| JET (Jamaica Environment Trust) threatened with lawsuit
The consultants responsible for the Environmental Impact Assessment (EIA) of the proposed Dolphin Cove facility in Hanover, Jamaica have filed a lawsuit against the Jamaica Environment Trust (JET), claiming defamation and demanding that a review of the EIA be removed from the JET website.
According to Diana McCaulay, head of JET, they received the suit on 6 March seeking, in addition to exemplary and aggravated damages, that the agency remove its review of the EIA from its website - in which it objected to the establishment of another captive dolphin facility.

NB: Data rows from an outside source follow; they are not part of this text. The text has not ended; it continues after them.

(** * LegalAI chat application: session and message store, request handlers,
      and the LawBhoomi scraper tool

    A shallow embedding of [src/LegalAI/app.py].

    - Python [str] values are Rocq [string]s; one [ascii] stands for one
      code point in the range 0..255, so [length] is Python's [len] and
      slicing is by character.
    - The SQLite file is a record holding the two tables as lists of rows in
      rowid order, the AUTOINCREMENT counter of [chat_messages], and the
      value of CURRENT_TIMESTAMP (whole seconds, as SQLite stores it).
    - Message ids and timestamps are natural numbers and the AUTOINCREMENT
      counter is not bounded; a request may still name an id above
      2^63 - 1, which SQLite cannot bind.
    - The hosted agent is an oracle: given the history handed to
      [create_legal_agent] and the user's text it answers or raises, after
      some number of seconds.
    - Requests are handled one at a time.  The wall clock never runs
      backwards; it advances between requests and while the agent works,
      and the statements of one handler otherwise read the same second. *)

From Stdlib Require Import String Ascii List Arith NArith Bool Lia.
From Stdlib Require Import DecimalString.
From Stdlib Require Import Sorting.Sorted Sorting.Permutation.
Import ListNotations.

Local Open Scope string_scope.
Local Open Scope nat_scope.
Local Open Scope list_scope.

(* ================================================================== *)
(** ** Python string primitives used by the application *)

Module Py.

(** [str.isspace] on one character, for code points below 256:
    TAB..CR, FS..US, SPACE, NEL and NBSP. *)
Definition isspace (c : ascii) : bool :=
  let n := nat_of_ascii c in
  ((9 <=? n) && (n <=? 13)) || ((28 <=? n) && (n <=? 32))
  || (n =? 133) || (n =? 160).

Definition is_empty (s : string) : bool :=
  match s with EmptyString => true | String _ _ => false end.
Hypothesis R_request :
  forall st, R st {| requests := S (requests st); files := files st; trace := trace st |}.
Hypothesis ok_sleep : ok (EvSleep 1).
Hypothesis ok_get : forall url, ok (EvGet url).
Hypothesis ok_bar : forall n total, ok (EvBar n total).

Lemma preserves_get_pg (w : world) (url : value) : preserves R (get_pg w url).
Proof.
  unfold get_pg.
  apply preserves_bind; [apply preserves_emit, ok_sleep|]. intros _.
  apply preserves_bind; [apply preserves_emit, ok_get|]. intros _ st.
  destruct (session_get w (requests st) url) as [|[|] body]; simpl.
  - apply R_request.
  - eapply R_trans; [apply R_request|].
    apply preserves_bind; [apply preserves_lift|]. intros o.
    apply preserves_bind; [apply preserves_lift|]. intros next_page.
    apply preserves_ret.
  - apply R_request.
Qed.

Lemma preserves_update (pbar : progress) (n : Z) : preserves R (update pbar n).
Proof.
  unfold update. destruct (bar_disable pbar); [apply preserves_ret|].
  apply preserves_bind; [apply preserves_emit, ok_bar|]. intros _. apply preserves_ret.
Qed.

Lemma preserves_page_loop (w : world) (fuel : nat) :
  forall (results next_page : value) (pbar : progress),
    preserves R (page_loop w fuel results next_page pbar).
Proof.
  induction fuel as [|fuel IH]; intros results next_page pbar.
  - destruct next_page; first [apply preserves_ret | apply preserves_out_of_fuel].
  - assert (preserves R
              (try_except_else
                 (bind (get_pg w next_page) (fun r => lift (unpack r)))
                 (page_loop w fuel results next_page pbar)
                 (fun p =>
                    let '(new_obj, next_page') := p in
                    (new_results <- lift ((Ok new_obj).["results"])%py ;;
                     entries <- lift (Py.iter new_results) ;;
                     results' <- lift (foldM Py.append results entries) ;;
                     pbar' <- update pbar 1 ;;
                     page_loop w fuel results' next_page' pbar')%M))) as Hstep.
    { apply preserves_try_except_else.
      - apply preserves_bind; [apply preserves_get_pg|]. intros r. apply preserves_lift.
      - apply IH.
      - intros [new_obj next_page'].
        apply preserves_bind; [apply preserves_lift|]. intros new_results.
        apply preserves_bind; [apply preserves_lift|]. intros entries.
        apply preserves_bind; [apply preserves_lift|]. intros results'.
        apply preserves_bind; [apply preserves_update|]. intros pbar'.
        apply IH. }
    destruct next_page; first [apply preserves_ret | exact Hstep].
Qed.

Lemma preserves_tqdm (w : world) (total initial : Z) (disable : bool) :
  preserves R (tqdm w total initial disable).
Proof.
  unfold tqdm. destruct (tqdm_installed w); [|apply preserves_raise].
  destruct disable; [apply preserves_ret|].
  apply preserves_bind; [apply preserves_emit, ok_bar|]. intros _. apply preserves_ret.
Qed.

Lemma preserves_get_query_from_interpro (w : world) (fuel : nat) (hit_id : string) :
  preserves R (get_query_from_interpro w fuel hit_id).
Proof.
  unfold get_query_from_interpro.
  apply preserves_bind; [apply preserves_get_pg|]. intros r.
  apply preserves_bind; [apply preserves_lift|]. intros [obj next_page].
  apply preserves_bind; [apply preserves_lift|]. intros total.
  apply preserves_bind; [apply preserves_tqdm|]. intros pbar.
  apply preserves_bind; [apply preserves_lift|]. intros results.
  apply preserves_page_loop.
Qed.

End Fetch.

End Invariant.

Lemma extends_refl (ok : event -> Prop) (st : state) : extends ok st st.
Proof. exists []. split; [rewrite app_nil_r; reflexivity | constructor]. Qed.

Lemma extends_trans (ok : event -> Prop) (st1 st2 st3 : state) :
  extends ok st1 st2 -> extends ok st2 st3 -> extends ok st1 st3.
Proof.
  intros (evs1 & H1 & F1) (evs2 & H2 & F2). exists (evs1 ++ evs2). split.
  - rewrite H2, H1, app_assoc. reflexivity.
  - apply Forall_app. split; assumption.
Qed.

Lemma extends_emit (ok : event -> Prop) (e : event) (st : state) (n : nat)
    (fs : gmap string file) :
  ok e -> extends ok st {| requests := n; files := fs; trace := trace st ++ [e] |}.
Proof. intros He. exists [e]. split; [reflexivity | repeat constructor; exact He]. Qed.

Lemma extends_same_trace (ok : event -> Prop) (st : state) (n : nat)
    (fs : gmap string file) :
  extends ok st {| requests := n; files := fs; trace := trace st |}.
Proof. exists []. split; [simpl; rewrite app_nil_r; reflexivity | constructor]. Qed.

Lemma writes_refl (good : list Protein -> Prop) (st : state) : writes good st st.
Proof. intros path ps H. left. exact H. Qed.

Lemma writes_trans (good : list Protein -> Prop) (st1 st2 st3 : state) :
  writes good st1 st2 -> writes good st2 st3 -> writes good st1 st3.
Proof.
  intros H1 H2 path ps H. destruct (H2 path ps H) as [E2|W2]; [|right; exact W2].
  apply (H1 path ps E2).
Qed.

Lemma writes_same_files (good : list Protein -> Prop) (st : state) (n : nat)
    (tr : list event) :
  writes good st {| requests := n; files := files st; trace := tr |}.
Proof. intros path ps H. left. exact H. Qed.

(** A file that is written, when it is not a pickle or holds a good
    list. *)
Lemma writes_insert (good : list Protein -> Prop) (st : state) (n : nat)
    (tr : list event) (name : string) (f : file) :
  (forall ps, f = Pickled ps -> good ps) ->
  writes good st {| requests := n; files := <[name := f]> (files st); trace := tr |}.
Proof.
  intros Hf path ps. simpl. destruct (decide (name = path)) as [<-|Hne].
  - rewrite lookup_insert_eq. intros [= ->]. right. apply Hf. reflexivity.
  - rewrite lookup_insert_ne by exact Hne. intros H. left. exact H.
Qed.

(** What the filter keeps belongs to the set. *)
Lemma process_interpro_obj_members (ip_obj : value) (tax_to_keep : gset Z)
    (out : list Protein) :
  process_interpro_obj ip_obj tax_to_keep = Ok out ->
  Forall (fun p => prot_tax p ∈ tax_to_keep) out.
Proof.
  unfold process_interpro_obj. intros H.
  apply rbind_Ok in H as (l & _ & H).
  apply fold_process_Ok in H as (ps & _ & ->). simpl.
  apply Forall_forall. intros p Hp. apply list_elem_of_filter in Hp as [Hp _]. exact Hp.
Qed.

(** Invariants of [main].  [R] relates the states of a run; [ok] holds of
    the events recorded. *)
Section MainInvariant.

Context (w : world) (tax_id : Z) (query_dom_id save_to_dir : string).
Context (R : state -> state -> Prop) (ok : event -> Prop).
Hypothesis R_refl : forall st, R st st.
Hypothesis R_trans : forall st1 st2 st3, R st1 st2 -> R st2 st3 -> R st1 st3.
Hypothesis R_emit :
  forall e st, ok e ->
    R st {| requests := requests st; files := files st; trace := trace st ++ [e] |}.
Hypothesis R_request :
  forall st, R st {| requests := S (requests st); files := files st; trace := trace st |}.
Hypothesis R_write :
  forall st ps descendents,
    descendant_taxa w tax_id = Ok descendents ->
    Forall (fun p => prot_tax p ∈ descendents) ps ->
    R st {| requests := requests st;
            files := <[cache_path tax_id query_dom_id := Pickled ps]> (files st);
            trace := trace st |}.
Hypothesis R_broken :
  forall st,
    R st {| requests := requests st;
            files := <[cache_path tax_id query_dom_id := Unreadable]> (files st);
            trace := trace st |}.
Hypothesis ok_load : ok (EvLoad (cache_path tax_id query_dom_id)).
Hypothesis ok_call : forall f, ok (EvCall f).
Hypothesis ok_sleep : ok (EvSleep 1).
Hypothesis ok_get : forall url, ok (EvGet url).
Hypothesis ok_bar : forall n total, ok (EvBar n total).
Hypothesis ok_dump :
  forall ps descendents,
    descendant_taxa w tax_id = Ok descendents ->
    Forall (fun p => prot_tax p ∈ descendents) ps ->
    ok (EvDump (cache_path tax_id query_dom_id) ps).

"It's a way to intimidate civil groups," said McCaulay. "It is dangerous and completely without merit and they are doing it to intimidate us." The agency's review of the EIA on the Dolphin Cove facility planned for Paradise in Hanover includes among their concerns; a conflict of interest, as, according to the JET, a senior member of the firm which carried out the EIA is related by marriage to the owners of the proposed development.
Secondly, JET questioned the establishment of a captive breeding programme, using wild-caught Caribbean dolphins, as the JET claims no research has been done to determine whether the forced removal of the animals from Caribbean waters would affect the survival of the species.
McCaulay pointed out that as is routine and customary, they had forwarded their concerns and comments to the National Environment and Planning Agency (NEPA), and then posted their review online - as they had done with many other reviews - as a general service to the public.
The environmental consultants' application for an interim injunction to have the JET remove the review from the website will be heard in the Supreme Court on March 17.